信用保証協会は中小企業の信用力を補完する公的機関です。各都道府県に1つは存在しますが、通常は取引金融機関を通して保証を申し込むため、一度も行ったことがない経営者も多いでしょう。
中小企業、特に小規模企業や個人事業主は信用力の面でやや不安定なところがあるため、金融機関からの資金調達においては、信用保証協会の保証を条件とされることが多いと思います。
信用力のある企業であっても取引を開始したばかりであれば、金融機関は保証を要求することが多く、そこから信用力を積み上げれば、金融機関はプロパー融資でも応じる可能性が出てきます。
中小企業からの保証依頼に対して、当然、信用保証協会の審査があります。
信用保証協会の審査
信用保証協会は、一般的に金融機関を通して中小企業からの保証依頼を受け、保証審査を行います。そして保証が出れば信用力が担保され、金融機関は融資を実行することができます。
金融機関は融資を行い、信用保証協会はその融資の保証をするわけですが、審査の内容は基本的に金融機関と同じです。資金使途と返済能力を中心に、他にも融資の条件、担保の有無、今後の業績見通し等を審査します。

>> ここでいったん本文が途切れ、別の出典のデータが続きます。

(* ===== verification/Telegram.v ===== *)
(** The Telegram channel: `src/gateway/channels/index.ts`.

    Texts are ASCII.  An update is the record its type declares; the callback that
    authorizes and the request to Telegram are effects. *)
From Stdlib Require Import Ascii.
From stdpp Require Import pretty.
From S2P Require Import Prelude Prog Money.
#[local] Open Scope string_scope.
#[local] Open Scope list_scope.
#[local] Open Scope Z_scope.
#[local] Open Scope prog_scope.

(** *** Splitting a text *)

Definition newline : ascii := ascii_of_nat 10.

(** `rest.lastIndexOf("\n", max)`, which is at most [max]. *)
Fixpoint last_newline (l : list ascii) (max : nat) : option nat :=
  match l with
  | [] => None
  | c :: l' =>
      let here := if Ascii.eqb c newline then Some 0%nat else None in
      match max with
      | O => here
      | S max' => match last_newline l' max' with Some i => Some (S i) | None => here end
      end
  end.

(** Where the first chunk of a text longer than [max] ends. *)
Definition cut_of (max : nat) (rest : list ascii) : nat :=
  match last_newline rest max with Some (S i) => S (S i) | _ => max end.

Fixpoint chunks (fuel max : nat) (rest : list ascii) : list (list ascii) :=
  match fuel with
  | O => []
  | S fuel' =>
      match rest with
      | [] => []
      | _ =>
          if (length rest <=? max)%nat then [rest]
          else take (cut_of max rest) rest :: chunks fuel' max (drop (cut_of max rest) rest)
      end
  end.

(** Every turn takes a character at least. *)
Definition chunkTelegramText (text : list ascii) (max : Z) : result (list (list ascii)) :=
  if max <? 1 then inl "Invalid message length" else inr (chunks (length text) (Z.to_nat max) text).

(** *** Data *)

(** A number or a text. *)
Inductive Id : Type := IdNumber (z : Z) | IdText (s : string).

Definition id_text (x : Id) : string := match x with IdNumber z => pretty z | IdText s => s end.

Record TelegramUser : Type := { us_id : Id; us_username : option string }.

Record TelegramMessage : Type := {
  date : Z; m_text : option string; message_thread_id : option Z; chat : Id; from : option TelegramUser
}.

Record TelegramUpdate : Type := {
  update_id : number; message : option TelegramMessage; edited_message : option TelegramMessage
}.

Record ReplyRoute : Type := { chatId : string; threadId : option string }.

Inductive ApprovalAction : Type := approve | reject.

Record ApprovalCommand : Type := { action : ApprovalAction; approvalId : string }.

Record InboundEnvelope : Type := {
  in_id : string; in_channel : string; in_text : string; in_sessionKey : string; replyTo : ReplyRoute;
  actor : string; actor_username : option string; receivedAt : Z; command : option ApprovalCommand
}.

Record OutboundEnvelope : Type := { out_channel : string; route : ReplyRoute; out_text : string }.

Definition sessionKey (channel conversationId : string) (thread : option string) : string :=
  match thread with
  | Some t => (channel ++ ":" ++ conversationId ++ ":" ++ t)%string
  | None => (channel ++ ":" ++ conversationId)%string
  end.

(** *** Commands *)

Definition is_letter (c : ascii) : bool :=
  let n := nat_of_ascii c in ((65 <=? n)%nat && (n <=? 90)%nat) || ((97 <=? n)%nat && (n <=? 122)%nat).

Definition is_id_char (c : ascii) : bool := is_letter c || is_digit c || includes [95; 45]%nat (nat_of_ascii c).

(** The text after a prefix. *)
Fixpoint strip (p l : list ascii) : option (list ascii) :=
  match p, l with
  | [], _ => Some l
  | x :: p', y :: l' => if Ascii.eqb x y then strip p' l' else None
  | _ :: _, [] => None
  end.

(** `\s+([A-Za-z][A-Za-z0-9_-]{2,127})$` *)
Definition spaced_id (l : list ascii) : option string :=
  match l with
  | c :: _ =>
      if is_space c then
        match drop_spaces l with
        | x :: id =>
            if is_letter x && forallb is_id_char id && (2 <=? length id)%nat && (length id <=? 127)%nat
            then Some (String.string_of_list_ascii (x :: id)) else None
        | [] => None
        end
      else None
  | [] => None
  end.

(** The command a message is. *)
Definition command_of (text : string) : option ApprovalCommand :=
  let l := trim (String.list_ascii_of_string text) in
  match strip (String.list_ascii_of_string "/approve") l, strip (String.list_ascii_of_string "/reject") l with
  | Some rest, _ => (fun i => {| action := approve; approvalId := i |}) <$> spaced_id rest
  | None, Some rest => (fun i => {| action := reject; approvalId := i |}) <$> spaced_id rest
  | None, None => None
  end.

(** *** The channel *)

Inductive ceff : Type -> Type :=
  | Authorize (userId chat : string) (username : option string) : ceff (string + bool)
  (** whether the request was answered with success *)
  | SendMessage (chat : string) (thread : option string) (text : list ascii) : ceff (string + bool).

Definition cprog : Type -> Type := prog ceff string.

Definition ccall {R} (e : ceff (string + R)) : cprog R := bind (trigger e) raise.

(** `Number.isSafeInteger(update_id)`: the id. *)
Definition safe_id (x : number) : option Z :=
  match x with
  | Finite q => if QArith_base.Qeq_bool q (QArith_base.inject_Z (Qround.Qfloor q)) && (Z.abs (Qround.Qfloor q) <=? 9007199254740991)
                then Some (Qround.Qfloor q) else None
  | _ => None
  end.

(** What is said of an update that is let through. *)
Definition envelope_of (id : Z) (m : TelegramMessage) (u : TelegramUser) (text : string) : InboundEnvelope :=
  let thread := pretty <$> message_thread_id m in
  {| in_id := ("telegram:" ++ pretty id)%string; in_channel := "telegram"; in_text := text;
     in_sessionKey := sessionKey "telegram" (id_text (chat m)) thread;
     replyTo := {| chatId := id_text (chat m); threadId := thread |};
     actor := id_text (us_id u); actor_username := us_username u; receivedAt := date m * 1000; command := command_of text |}.

(** The part of `receive` behind the marking of the update. *)
Definition receive_new (id : Z) (u : TelegramUpdate) : cprog (option InboundEnvelope) :=
  match match message u with Some m => Some m | None => edited_message u end with
  | None => Ret None
  | Some m =>
      match truthy (m_text m), from m with
      | Some text, Some user =>
          let* ok := ccall (Authorize (id_text (us_id user)) (id_text (chat m)) (us_username user)) in
          Ret (if ok then Some (envelope_of id m user text) else None)
      | _, _ => Ret None
      end
  end.

(** `receive`: the ids seen, which are marked before anything is awaited, and the rest. *)
Definition receive (u : option TelegramUpdate) (seen : list Z) : list Z * cprog (option InboundEnvelope) :=
  match u with
  | None => (seen, Ret None)
  | Some u =>
      match safe_id (update_id u) with
      | None => (seen, Ret None)
      | Some id => if includes seen id then (seen, Ret None) else (id :: seen, receive_new id u)
      end
  end.

Fixpoint send_all (chat : string) (thread : option string) (l : list (list ascii)) : cprog unit :=
  match l with
  | [] => Ret tt
  | text :: l' =>
      let* ok := ccall (SendMessage chat thread text) in
      if ok then send_all chat thread l' else Throw "Telegram send failed"
  end.

(** `send` *)
Definition send_text (o : OutboundEnvelope) (max : Z) : cprog unit :=
  if negb (streq (out_channel o) "telegram") then Throw "Invalid outbound channel"
  else
    let* l := raise (chunkTelegramText (String.list_ascii_of_string (out_text o)) max) in
    send_all (chatId (route o)) (threadId (route o)) l.

(** *** Splitting loses nothing *)

Lemma last_newline_bound l max i : last_newline l max = Some i -> (i <= max)%nat /\ l !! i = Some newline.
Proof.
  revert max i. induction l as [|c l IH]; intros max i; [done|]. cbn [last_newline].
  assert ((if Ascii.eqb c newline then Some 0%nat else None) = Some i -> (i <= max)%nat /\ (c :: l) !! i = Some newline) as Hhere.
  { destruct (Ascii.eqb_spec c newline) as [->|]; [|done]. intros [= <-]. split; [lia|done]. }
  destruct max as [|max']; [done|]. destruct (last_newline l max') as [j|] eqn:E; [|done].
  intros [= <-]. apply IH in E as [H1 H2]. split; [lia|done].
Qed.

Lemma cut_of_bounds max rest : (1 <= max)%nat -> (max < length rest)%nat ->
  (1 <= cut_of max rest <= S max)%nat /\ (cut_of max rest = S max -> rest !! max = Some newline).
Proof.
  intros Hm Hl. unfold cut_of. destruct (last_newline rest max) as [[|i]|] eqn:E; [split; [lia|intros; lia]| |split; [lia|intros; lia]].
  apply last_newline_bound in E as [H1 H2]. split; [lia|]. intros [= <-]. done.
Qed.

(** What is true of every chunk. *)
Definition chunk_ok (max : nat) (c : list ascii) : Prop :=
  c <> [] /\ ((length c <= max)%nat \/ length c = S max /\ last c = Some newline).

Lemma last_take {A} (l : list A) n x : l !! n = Some x -> last (take (S n) l) = Some x.
Proof. intros H. rewrite (take_S_r _ _ x) by done. by rewrite last_snoc. Qed.

Lemma chunks_ok fuel max rest : (1 <= max)%nat -> (length rest <= fuel)%nat ->
  List.concat (chunks fuel max rest) = rest /\ Forall (chunk_ok max) (chunks fuel max rest).
Proof.
  intros Hm. revert rest. induction fuel as [|fuel IH]; intros rest Hf; [destruct rest; [done|cbn in Hf; lia]|].
  cbn [chunks]. destruct rest as [|c rest']; [done|]. set (rest := c :: rest') in *.
  destruct (Nat.leb_spec (length rest) max).
  { split; [apply app_nil_r|]. apply Forall_singleton. split; [done|by left]. }
  destruct (cut_of_bounds max rest Hm ltac:(lia)) as [Hc Hn]. destruct (IH (drop (cut_of max rest) rest)) as [I1 I2]; [rewrite length_drop; lia|].
  split; [cbn [List.concat]; by rewrite I1, take_drop|]. apply Forall_cons. split; [|done]. split.
  - intros E. apply (f_equal length) in E. rewrite length_take in E. cbn [length] in E. lia.
  - rewrite length_take. destruct (decide (cut_of max rest = S max)) as [E|E]; [|left; lia]. right.
    split; [lia|]. rewrite E. apply last_take. by apply Hn.
Qed.

(** The chunks a text is sent in give the text when they are put together, none is
    empty, and none is longer than the maximum but for a line break that may follow. *)
Theorem chunks_join text max l : chunkTelegramText text max = inr l ->
  List.concat l = text /\ Forall (fun c => c <> [] /\
    (Z.of_nat (length c) <= max \/ Z.of_nat (length c) = max + 1 /\ last c = Some newline)) l.
Proof.
  unfold chunkTelegramText. destruct (Z.ltb_spec max 1); [done|]. intros [= <-].
  destruct (chunks_ok (length text) (Z.to_nat max) text) as [H1 H2]; [lia|done|]. split; [done|].
  eapply Forall_impl; [exact H2|]. intros c [Hc [Hl|[Hl Hn]]]; (split; [done|]); [left|right]; (split || idtac); lia || done.
Qed.

(** What a send that succeeded sent. *)
Definition sent (l : list (Prog.event ceff)) : list (list ascii) :=
  omap (fun ev => match ev with Event e _ => match e with SendMessage _ _ text => Some text | _ => None end end) l.

#[local] Abbreviation runs p Q h :=
  (ensures (E := ceff) (fun _ _ _ => True) (fun _ _ _ => True) record_event p Q h).

Lemma send_all_runs chat thread l h :
  runs (send_all chat thread l) (fun r h' => r = inr tt -> sent (rev h') = sent (rev h) ++ l) h.
Proof.
  revert h. induction l as [|text l IH]; intros h; cbn [send_all]; [intros _; by rewrite app_nil_r|].
  unfold ccall. cbn [bind trigger ensures]. split; [done|]. intros [e|[|]] _; cbn [raise bind]; [by cbn| |by cbn].
  eapply ensures_mono; [apply IH|]. intros r h' H Hr. rewrite (H Hr). unfold record_event. cbn [rev].
  unfold sent at 1. rewrite omap_app. cbn. by rewrite <- app_assoc.
Qed.

(** A text that was sent without an error went out whole and in order: what was
    answered with success put together is the text. *)
Theorem sent_whole o max tr : traces (send_text o max) tr (Ret tt) ->
  out_channel o = "telegram" /\ List.concat (sent tr) = String.list_ascii_of_string (out_text o).
Proof.
  intros H. assert (runs (send_text o max) (fun r h => r = inr tt -> out_channel o = "telegram" /\
    List.concat (sent (rev h)) = String.list_ascii_of_string (out_text o)) []) as Hr.
  { unfold send_text. unfold streq. case_bool_decide as Hc; cbn [negb]; [|by cbn].
    destruct (chunkTelegramText _ _) as [e|l] eqn:El; cbn [raise bind]; [by cbn|].
    eapply ensures_mono; [apply send_all_runs|]. intros r h Hs Hr. split; [done|]. rewrite (Hs Hr). change (sent (rev []) ++ l) with l.
    by apply chunks_join in El as [-> _]. }
  eapply history_result in Hr; [|exact H]. rewrite rev_involutive in Hr. by apply Hr.
Qed.

(** *** Receiving *)

Lemma receive_new_runs id u h : runs (receive_new id u) (fun r h' => match r with
  | inr (Some env) => exists m user text, from m = Some user /\ env = envelope_of id m user text /\
      Event (Authorize (actor env) (chatId (replyTo env)) (actor_username env)) (inr true) ∈ h'
  | _ => True end) h.
Proof.
  unfold receive_new. destruct (match message u with Some m => Some m | None => edited_message u end) as [m|]; [|done].
  destruct (truthy (m_text m)) as [text|]; [|done]. destruct (from m) as [user|] eqn:Hu; [|done].
  unfold ccall. cbn [bind trigger ensures]. split; [done|]. intros [e|[|]] _; cbn; [done| |done].
  exists m, user, text. split_and!; [done..|by left].
Qed.

(** A message reaches the agent, and with it an approval command, only if the channel
    was told that its user may write in its chat, and no update is taken twice. *)
Theorem received_authorized u seen tr env : traces (receive u seen).2 tr (Ret (Some env)) ->
  (exists id, id ∉ seen /\ (receive u seen).1 = id :: seen /\ in_id env = ("telegram:" ++ pretty id)%string) /\
  Event (Authorize (actor env) (chatId (replyTo env)) (actor_username env)) (inr true) ∈ tr.
Proof.
  unfold receive. destruct u as [u|]; [|by intros H; inversion H]. destruct (safe_id (update_id u)) as [id|]; [|by intros H; inversion H].
  unfold includes. case_bool_decide as Hin; [by intros H; inversion H|]. cbn [fst snd]. intros H.
  eapply history_result in H; [|apply receive_new_runs]. destruct H as (m & user & text & Hu & -> & Ha). split.
  - by exists id.
  - by apply list_elem_of_In, in_rev, list_elem_of_In in Ha.
Qed.

(** *** Examples and findings *)

(** A line break right behind the maximum makes a chunk one longer than the maximum. *)
Lemma chunk_too_long : chunkTelegramText (String.list_ascii_of_string ("abc" ++ String newline "d")%string) 3 =
  inr [String.list_ascii_of_string ("abc" ++ String newline "")%string; String.list_ascii_of_string "d"].
Proof. reflexivity. Qed.

(** An update whose authorization throws is marked all the same: delivered again, it is dropped. *)
Lemma failed_update_lost u id seen : safe_id (update_id u) = Some id ->
  receive (Some u) (receive (Some u) seen).1 = ((receive (Some u) seen).1, Ret None).
Proof.
  intros H. unfold receive at 2 3. rewrite H. unfold includes. case_bool_decide as Hin; cbn [fst];
    unfold receive; rewrite H; unfold includes; by rewrite bool_decide_true by (done || by left).
Qed.

Lemma chunks_join_witness : exists l, chunkTelegramText (String.list_ascii_of_string "hello") 2 = inr l /\
  List.concat l = String.list_ascii_of_string "hello" /\ length l = 3%nat.
Proof.
  eexists. split; [vm_compute; reflexivity|]. split; [|vm_compute; reflexivity].
  exact (proj1 (chunks_join (String.list_ascii_of_string "hello") 2 _ ltac:(vm_compute; reflexivity))).
Defined.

なぜなら、もし企業が返済不能となった場合、信用保証協会が企業に代わって金融機関へ返済しなければなりませんから、融資する金融機関とほとんど変わらないのです。
保証するにあたって保証料を徴収していますが、債務者企業に代わって金融機関へ返済するケースが増えるのは避けたいのです。
金融機関よりは甘い審査
金融機関のプロパー融資における審査と比べれば、甘いと考えて間違いありません。なぜなら、中小企業が金融機関から融資を受けやすくするために保証を出す公的機関だからです。金融機関以上に審査基準を厳しくすれば、本来の中小企業の資金繰り支援ができなくなります。
信用保証協会は、金融機関では審査に乗りにくい担保評価が十分でない、創業したばかり、経営内容がおもわしくない企業について、経営者の資質、販売・技術力、事業の将来性等を十分加味して審査を行います。
金融機関以上に事業内容や将来性を積極的に評価すると考えればいいと思います。決算書だけを見れば内容が悪く融資が難しそうでも、今後の事業継続可能性が高いと判断されれば、保証が出る可能性はあるのです。
また、大規模な自然災害や世界的経済危機等(例、東日本大震災、新型コロナウイルス感染症、リーマン・ショック)が発生した場合、経営危機に陥った中小企業を迅速に支援するため、高いリスクを受け入れて保証を出すこともあります。
しかし、常にそのような姿勢であるとは限りません。金融機関でもあることですが、審査がやたらと優しい時があるかと思えば、非常に厳しくなることもあります。
自然災害や経済危機等が発生からしばらくして落ち着いてくると、今度は代位弁済(信用保証協会が債務者企業の代わりに返済すること)の増加を懸念して、審査は通常の状態に戻るか、あるいはそれ以上に保守的になることもあります。
平時においても、保証の謝絶や希望保証額を減額されることはいくらでもあります。したがって、「信用保証協会ならいつでも保証してくれるだろう」と油断はしない方がいいのです。
信用関係を作っていきましょう
このように融資をしてくれるのは金融機関ですが、保証をしてくれる信用保証協会との関係も極めて重要です。金融機関はいくらでもありますから一つぐらいケンカして関係が悪化してもいいですけど、信用保証協会は通常1つしかありませんから、例えば粉飾決算なんかに手を出してしまい、後で発覚するようなことがあれば信用を大きく失いますから絶対にやめましょう。
基本的には金融機関を通じて保証を依頼しますが、経営者が事前相談や決算書の報告等を目的に、信用保証協会を訪問してもかまいません。
特に最近業績が悪化しつつある、あるいはそろそろ資金調達が難しくなってきた、そんな経営内容であれば資料を作成し、信用保証協会の職員に説明するのは有効です。
経営者が金融機関担当者へ定期的に報告をしていたとしても、それがすべて信用保証協会に伝わっているとは限りません。
決算報告であれば次のようなことを報告しましょう。
- 決算内容の説明とその結果に至った理由
- 今後の業績や資金繰り見通し
- 現時点での経営課題とその改善策
- 販路開拓が成功した等のアピールできる内容
A4で1枚程度でもいいですから作成するといいです。